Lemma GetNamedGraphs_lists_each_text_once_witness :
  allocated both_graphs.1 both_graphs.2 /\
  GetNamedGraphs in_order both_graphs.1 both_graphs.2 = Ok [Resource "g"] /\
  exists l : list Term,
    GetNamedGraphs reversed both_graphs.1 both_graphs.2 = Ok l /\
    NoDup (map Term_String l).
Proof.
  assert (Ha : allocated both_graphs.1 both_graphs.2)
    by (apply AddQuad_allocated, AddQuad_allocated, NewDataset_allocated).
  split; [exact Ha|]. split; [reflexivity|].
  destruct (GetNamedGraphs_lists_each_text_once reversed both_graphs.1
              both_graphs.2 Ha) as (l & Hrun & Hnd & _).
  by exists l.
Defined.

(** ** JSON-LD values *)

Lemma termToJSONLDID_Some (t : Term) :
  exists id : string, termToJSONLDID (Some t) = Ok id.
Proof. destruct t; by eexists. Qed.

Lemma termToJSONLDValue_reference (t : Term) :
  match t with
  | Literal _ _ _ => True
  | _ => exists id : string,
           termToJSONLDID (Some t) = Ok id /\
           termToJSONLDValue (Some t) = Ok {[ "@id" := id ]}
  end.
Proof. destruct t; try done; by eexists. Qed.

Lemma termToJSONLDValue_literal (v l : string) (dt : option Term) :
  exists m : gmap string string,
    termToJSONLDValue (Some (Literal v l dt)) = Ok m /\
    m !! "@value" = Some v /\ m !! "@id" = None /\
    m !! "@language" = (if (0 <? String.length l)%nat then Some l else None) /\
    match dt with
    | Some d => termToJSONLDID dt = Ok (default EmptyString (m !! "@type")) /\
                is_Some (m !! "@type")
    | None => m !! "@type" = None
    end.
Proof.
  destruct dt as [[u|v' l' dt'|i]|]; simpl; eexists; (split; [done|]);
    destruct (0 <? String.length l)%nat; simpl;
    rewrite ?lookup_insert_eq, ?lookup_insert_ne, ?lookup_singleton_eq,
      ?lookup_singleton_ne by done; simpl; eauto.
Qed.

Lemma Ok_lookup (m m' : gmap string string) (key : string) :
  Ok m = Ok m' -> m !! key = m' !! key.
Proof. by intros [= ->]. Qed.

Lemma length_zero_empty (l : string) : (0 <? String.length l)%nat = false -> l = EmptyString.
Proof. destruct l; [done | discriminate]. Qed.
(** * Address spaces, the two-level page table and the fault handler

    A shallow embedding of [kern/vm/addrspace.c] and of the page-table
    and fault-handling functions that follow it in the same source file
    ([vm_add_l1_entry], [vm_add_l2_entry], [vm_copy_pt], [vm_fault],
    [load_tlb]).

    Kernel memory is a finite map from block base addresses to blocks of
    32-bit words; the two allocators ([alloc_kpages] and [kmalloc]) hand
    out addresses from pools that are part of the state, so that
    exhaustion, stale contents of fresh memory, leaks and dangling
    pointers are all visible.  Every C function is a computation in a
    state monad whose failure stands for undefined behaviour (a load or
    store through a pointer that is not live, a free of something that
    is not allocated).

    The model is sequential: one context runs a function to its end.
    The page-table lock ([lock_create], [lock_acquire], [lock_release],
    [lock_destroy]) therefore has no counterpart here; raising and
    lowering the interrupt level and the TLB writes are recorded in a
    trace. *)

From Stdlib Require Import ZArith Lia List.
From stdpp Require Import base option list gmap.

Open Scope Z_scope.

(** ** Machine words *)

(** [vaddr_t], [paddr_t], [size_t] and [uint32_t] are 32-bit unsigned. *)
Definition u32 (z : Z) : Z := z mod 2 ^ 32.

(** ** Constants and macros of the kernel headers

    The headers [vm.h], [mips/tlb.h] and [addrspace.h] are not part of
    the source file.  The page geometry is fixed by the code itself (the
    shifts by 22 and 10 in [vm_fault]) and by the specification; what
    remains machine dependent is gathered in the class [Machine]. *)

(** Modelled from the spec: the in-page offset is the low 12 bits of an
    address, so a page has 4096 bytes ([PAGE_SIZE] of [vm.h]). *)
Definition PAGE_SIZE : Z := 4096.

> [DIRECTIONS] Above are some lines. Repeat exactly, and only, those from the line that has "state monad whose" through the line that has "The headers [vm.h], [mips/tlb.h]".

> [EXERCISE OUTPUT]
    state monad whose failure stands for undefined behaviour (a load or
    store through a pointer that is not live, a free of something that
    is not allocated).

    The model is sequential: one context runs a function to its end.
    The page-table lock ([lock_create], [lock_acquire], [lock_release],
    [lock_destroy]) therefore has no counterpart here; raising and
    lowering the interrupt level and the TLB writes are recorded in a
    trace. *)

From Stdlib Require Import ZArith Lia List.
From stdpp Require Import base option list gmap.

Open Scope Z_scope.

(** ** Machine words *)

(** [vaddr_t], [paddr_t], [size_t] and [uint32_t] are 32-bit unsigned. *)
Definition u32 (z : Z) : Z := z mod 2 ^ 32.

(** ** Constants and macros of the kernel headers

    The headers [vm.h], [mips/tlb.h] and [addrspace.h] are not part of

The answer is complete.